On April 14, 2008, the U.S. Supreme Court granted certiorari in three cases that the Court consolidated for review during its next term beginning October 6, 2008.  The specific legal question at issue involves whether Section 316(b) of the Clean Water Act (CWA) authorizes the Environmental Protection Agency (EPA) to compare costs with benefits in determining the best technology available for minimizing environmental impact at cooling water intake structures.  The United States Court of Appeals for the Second Circuit ruled that the EPA could not make such a cost-benefit analysis.  Section 316(b) requires that the location, design construction and capacity of cooling water intake structures reflect the best technology available for minimizing adverse environmental impact.  Presently, more than 1,500 industrial facilities use large volumes of cooling water from lakes, rivers, estuaries or oceans to cool their plants, including steam electric power plants, pulp and paper makers, chemical manufacturers, petroleum refiners and manufacturers of primary metals such as iron, steel and aluminum.  Cooling water intake structures can cause adverse environmental impact by pulling large numbers of fish and shellfish or their eggs into a power plant’s or factory’s cooling system.  As a result large numbers of them can be killed or injured by heat, physical stress or by chemicals used to clean the cooling system.  Others may be killed or injured when they are trapped against screens at the front of an intake structure. 
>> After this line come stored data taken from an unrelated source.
(** * PDF Drawing Checker: the verification engine of [app.py]

    A shallow embedding of the table normaliser, the spatial/text lookup
    helpers and the row comparator of [src/app.py], followed by the
    properties of the specification that concern them.

    Modelling conventions.
    - Python [float] values are exact rationals ([Q]); float equality is
      [Qeq_bool], and the orderings are [Qle_bool] and [Qltb].
    - Python [str] is a Rocq [string] holding the UTF-8 bytes of the text.
      The character classes [\d], [\s], [\w] and [str.lower], [str.split],
      [str.strip] are taken on ASCII; the non-ASCII symbols that the code names
      literally (diameter and multiplication signs, dashes) are handled as
      their UTF-8 byte sequences, and [len] of a text counts its bytes.
    - [None] is [option]'s [None]; dict records with a fixed set of keys are
      Rocq records; dicts used as maps and sets are stdpp's [gmap] and [gset],
      or association lists where Python's insertion order is observable.
    - [sorted] is a stable insertion sort. *)

From Stdlib Require Import QArith Qabs Qround Qminmax Lqa Lia Ascii String List Sorted.
From stdpp Require Import gmap strings list pretty.
Import ListNotations.

(* ================================================================= *)
(** * Part I: the embedding *)
(* ================================================================= *)

(** ** Numbers *)

Definition Qltb (x y : Q) : bool := negb (Qle_bool y x).

(** [a < b] on Python tuples of two floats: lexicographic. *)
Definition pair_ltb (k1 k2 : Q * Q) : bool :=
  Qltb (fst k1) (fst k2) || (Qeq_bool (fst k1) (fst k2) && Qltb (snd k1) (snd k2)).

(** ** Sorting and minimum with a key *)

(** [insert_sorted before x l] puts [x] in front of the first element that
    is not strictly [before] it, so elements with equal keys keep the order
    they had: the sort is stable, as Python's is. *)
Fixpoint insert_sorted {A : Type} (before : A -> A -> bool) (x : A) (l : list A) : list A :=
  match l with
  | [] => [x]
  | y :: t => if before y x then y :: insert_sorted before x t else x :: l
  end.

Definition sorted_by {A : Type} (before : A -> A -> bool) (l : list A) : list A :=
  foldr (insert_sorted before) [] l.

(** [sorted(l, key=key)] *)
Definition sorted_key {A : Type} (key : A -> Q) (l : list A) : list A :=
  sorted_by (fun y x => Qltb (key y) (key x)) l.

(** [sorted(l, key=key, reverse=True)] *)
Definition sorted_key_reverse {A : Type} (key : A -> Q) (l : list A) : list A :=
  sorted_by (fun y x => Qltb (key x) (key y)) l.

(** [sorted(l, reverse=True)] on floats *)
Definition sorted_reverse (l : list Q) : list Q := sorted_key_reverse (fun v => v) l.

(** [min(x :: l, key=key)] with tuple keys: the first element whose key is
    minimal. *)
Definition min_key {A : Type} (key : A -> Q * Q) (x : A) (l : list A) : A :=
  fold_left (fun best v => if pair_ltb (key v) (key best) then v else best) l x.

(** ** Candidate selection *)

Definition default_tolerance : Q := 0.5.

(** [PDFQCApp._pick_candidate] *)
Definition _pick_candidate (candidates : list Q) (expected_length : option Q)
    (prefer_max : bool) (tolerance : Q) : option Q * string :=
  match candidates with
  | [] => (None, "none"%string)
  | c0 :: rest =>
      let ordered := sorted_reverse candidates in
      match expected_length with
      | None => (head ordered, "max_in_window"%string)
      | Some e =>
          if prefer_max then
            match List.find (fun value => Qle_bool (Qabs (value - e)) tolerance) ordered with
            | Some value => (Some value, "match_expected"%string)
            | None => (head ordered, "max_in_window"%string)
            end
          else
            (Some (min_key (fun v => (Qabs (v - e), - v)%Q) c0 rest),
             "closest_to_expected"%string)
      end
  end.

(** ** Characters and strings *)

Definition nonempty {A : Type} (l : list A) : bool :=
  match l with [] => false | _ :: _ => true end.

Definition chars (s : string) : list ascii := list_ascii_of_string s.
Definition str (l : list ascii) : string := string_of_list_ascii l.

Definition code_in (lo hi : N) (c : ascii) : bool :=
  (lo <=? N_of_ascii c)%N && (N_of_ascii c <=? hi)%N.

Definition is_digit (c : ascii) : bool := code_in 48 57 c.
Definition is_upper (c : ascii) : bool := code_in 65 90 c.
Definition is_lower (c : ascii) : bool := code_in 97 122 c.
Definition is_alpha (c : ascii) : bool := is_upper c || is_lower c.
Definition is_alnum (c : ascii) : bool := is_alpha c || is_digit c.

(** [\w] *)
Definition is_word (c : ascii) : bool := is_alnum c || Ascii.eqb c "_".

(** [\s], and the characters [str.split] and [str.strip] take as blank. *)
Definition is_space (c : ascii) : bool :=
  code_in 9 13 c || code_in 28 32 c.

Definition one_of (set : string) (c : ascii) : bool :=
  existsb (Ascii.eqb c) (chars set).

Definition to_lower (c : ascii) : ascii :=
  if is_upper c then ascii_of_N (N_of_ascii c + 32) else c.

Definition to_upper (c : ascii) : ascii :=
  if is_lower c then ascii_of_N (N_of_ascii c - 32) else c.

(** [s.lower()] and [s.upper()] *)
Definition str_lower (s : string) : string := str (map to_lower (chars s)).
Definition str_upper (s : string) : string := str (map to_upper (chars s)).

Fixpoint drop_while {A : Type} (p : A -> bool) (l : list A) : list A :=
  match l with
  | [] => []
  | x :: t => if p x then drop_while p t else l
  end.

Definition strip_with (p : ascii -> bool) (l : list ascii) : list ascii :=
  rev (drop_while p (rev (drop_while p l))).

(** [s.strip()] and [s.strip(set)] *)
Definition str_strip (s : string) : string := str (strip_with is_space (chars s)).
Definition str_strip_chars (set : string) (s : string) : string :=
  str (strip_with (one_of set) (chars s)).

(** Cut a list at the elements that satisfy [sep]; [cur] is the piece read so
    far, reversed. Empty pieces are kept. *)
Fixpoint split_at {A : Type} (sep : A -> bool) (cur : list A) (l : list A) : list (list A) :=
  match l with
  | [] => [rev cur]
  | c :: t => if sep c then rev cur :: split_at sep [] t else split_at sep (c :: cur) t
  end.

(** [s.split()]: the maximal runs of non-blank characters. *)
Definition str_split (s : string) : list string :=
  map str (List.filter nonempty (split_at is_space [] (chars s))).

Fixpoint is_prefix (p l : list ascii) : bool :=
  match p, l with
  | [], _ => true
  | a :: p', b :: l' => Ascii.eqb a b && is_prefix p' l'
  | _ :: _, [] => false
  end.

(** [s.endswith(suffix)] *)
Definition str_endswith (s suffix : string) : bool :=
  is_prefix (rev (chars suffix)) (rev (chars s)).

(** [needle in hay] *)
Fixpoint contains (needle hay : list ascii) : bool :=
  is_prefix needle hay ||
  match hay with
  | [] => false
  | _ :: t => contains needle t
  end.

Definition str_contains (needle hay : string) : bool := contains (chars needle) (chars hay).

(** [s.replace(old, new)] for a non-empty [old]: occurrences are replaced from
    the left and do not overlap; [skip] counts the characters of an occurrence
    still to be dropped. *)
Fixpoint replace_from (old new : list ascii) (skip : nat) (l : list ascii) : list ascii :=
  match l with
  | [] => []
  | c :: t =>
      match skip with
      | S k => replace_from old new k t
      | O => if is_prefix old l
             then new ++ replace_from old new (length old - 1) t
             else c :: replace_from old new 0 t
      end
  end.

Definition str_replace (old new s : string) : string :=
  str (replace_from (chars old) (chars new) 0 (chars s)).

(** ** Regular expressions

    The patterns of the program, as syntax trees, with a backtracking
    matcher that lists the ways a pattern matches at a position in the order
    Python's [re] tries them (greedy repetition first, left alternative
    first). *)

Inductive regex :=
| Eps
| Chr (p : ascii -> bool)
| Seq (r1 r2 : regex)
| Alt (r1 r2 : regex)
| Star (r : regex)
| WordB.

Definition Plus (r : regex) : regex := Seq r (Star r).
Definition Opt (r : regex) : regex := Alt r Eps.
Definition Lit (s : string) : regex :=
  foldr (fun c r => Seq (Chr (Ascii.eqb c)) r) Eps (chars s).
(** A letter of a pattern compiled with [re.IGNORECASE]. *)
Definition ChrI (c : ascii) : regex := Chr (fun d => Ascii.eqb (to_lower d) (to_lower c)).

(** The character before the position reached after reading [m]. *)
Definition last_char (prev : option ascii) (m : list ascii) : option ascii :=
  match rev m with c :: _ => Some c | [] => prev end.

Definition word_opt (c : option ascii) : bool :=
  match c with Some c => is_word c | None => false end.

(** Greedy repetition of [step], which reads one iteration. An iteration
    that reads nothing is not repeated. *)
Fixpoint star_loop (step : option ascii -> list ascii -> list (list ascii * list ascii))
    (fuel : nat) (prev : option ascii) (l : list ascii) : list (list ascii * list ascii) :=
  match fuel with
  | O => [([], l)]
  | S n =>
      flat_map (fun '(m1, l1) =>
                  if nonempty m1
                  then map (fun '(m2, l2) => (m1 ++ m2, l2))
                           (star_loop step n (last_char prev m1) l1)
                  else [])
               (step prev l)
      ++ [([], l)]
  end.

(** [run r prev l]: the matches of [r] at the start of [l], each as the text
    read and the text left, in backtracking order; [prev] is the character
    before [l], which [\b] looks at. *)
Fixpoint run (r : regex) (prev : option ascii) (l : list ascii) : list (list ascii * list ascii) :=
  match r with
  | Eps => [([], l)]
  | Chr p => match l with
             | c :: t => if p c then [([c], t)] else []
             | [] => []
             end
  | Seq r1 r2 =>
      flat_map (fun '(m1, l1) =>
                  map (fun '(m2, l2) => (m1 ++ m2, l2)) (run r2 (last_char prev m1) l1))
               (run r1 prev l)
  | Alt r1 r2 => run r1 prev l ++ run r2 prev l
  | Star r1 => star_loop (run r1) (length l) prev l
  | WordB => if xorb (word_opt prev) (word_opt (head l)) then [([], l)] else []
  end.

(** [re.search]: the first position with a match, and the first match
    there, as the text before it, the text matched and the text after. *)
Fixpoint search_from (r : regex) (prev : option ascii) (l : list ascii)
    : option (list ascii * list ascii * list ascii) :=
  match head (run r prev l) with
  | Some (m, rest) => Some ([], m, rest)
  | None =>
      match l with
      | [] => None
      | c :: t =>
          match search_from r (Some c) t with
          | Some (before, m, rest) => Some (c :: before, m, rest)
          | None => None
          end
      end
  end.

Definition re_search (r : regex) (s : string) : bool :=
  bool_decide (is_Some (search_from r None (chars s))).

(** [re.fullmatch] *)
Definition re_fullmatch (r : regex) (s : string) : bool :=
  existsb (fun '(_, rest) => negb (nonempty rest)) (run r None (chars s)).

(** The successive matches of [re.finditer], each with the unmatched text in
    front of it, and the unmatched tail. None of the program's patterns
    matches the empty string; a match that reads nothing is stepped over. *)
Fixpoint find_all (r : regex) (fuel : nat) (prev : option ascii) (l : list ascii)
    : list (list ascii * list ascii) * list ascii :=
  match fuel with
  | O => ([], l)
  | S n =>
      match search_from r prev l with
      | None => ([], l)
      | Some (before, m, rest) =>
          match m, rest with
          | [], [] => ([], l)
          | [], c :: rest' =>
              let '(ms, tail) := find_all r n (Some c) rest' in
              (match ms with
               | (b, m') :: ms' => (before ++ c :: b, m') :: ms'
               | [] => []
               end,
               match ms with [] => l | _ => tail end)
          | _ :: _, _ =>
              let '(ms, tail) := find_all r n (last_char (last_char prev before) m) rest in
              ((before, m) :: ms, tail)
          end
      end
  end.

(** [re.findall] for a pattern without groups. *)
Definition re_findall (r : regex) (s : string) : list string :=
  map (fun '(_, m) => str m) (fst (find_all r (String.length s) None (chars s))).

(** [re.sub(r, repl, s)] for a plain replacement text. *)
Definition re_sub (r : regex) (repl : string) (s : string) : string :=
  let '(ms, tail) := find_all r (String.length s) None (chars s) in
  str (flat_map (fun '(before, _) => before ++ chars repl) ms ++ tail).

(** [re.split(r, s)] for a pattern without groups. *)
Definition re_split (r : regex) (s : string) : list string :=
  let '(ms, tail) := find_all r (String.length s) None (chars s) in
  map (fun '(before, _) => str before) ms ++ [str tail].

(** ** Reading numbers

    [float(s)] on the texts the program passes to it: an optional sign,
    digits, and an optional point with further digits, at least one digit in
    all. Any other text raises [ValueError], which is [None] here. *)

Definition digit_val (c : ascii) : N := (N_of_ascii c - 48)%N.

Definition digits_val (l : list ascii) : N :=
  fold_left (fun acc c => (acc * 10 + digit_val c)%N) l 0%N.

Fixpoint take_while {A : Type} (p : A -> bool) (l : list A) : list A :=
  match l with
  | [] => []
  | x :: t => if p x then x :: take_while p t else []
  end.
EPA had established three rulemaking phases to address cooling water intakes.  The Phase 1 rule, promulgated in 2001, covered new facilities.  The Phase 2 rule, promulgated in 2004, covers large existing electric generating structures and has now been suspended pending the outcome of the case.  The Phase 2 rule set performance standards for the reduction of impingement mortality and entrainment that EPA determined reflected the best technology available at covered facilities.  The regulations, however, were challenged by industry and environmental groups

The electric companies had raised other issues beyond the cost-benefit question – namely, whether EPA could offset environmental harms by restocking the fish supply or improving aquatic habitat in the streams, and whether EPA could impose new technology requirements on existing plants as well as new ones.   However, the Court did not agree to hear those claims.    Riverkeeper, Inc., et al. v. Environmental Protection Agency, 475 F.3d 83 (2d Cir. 2007), cert. granted, Nos. 07-588, 07-589, 07-597 (U.S. Apr. 14, 2008).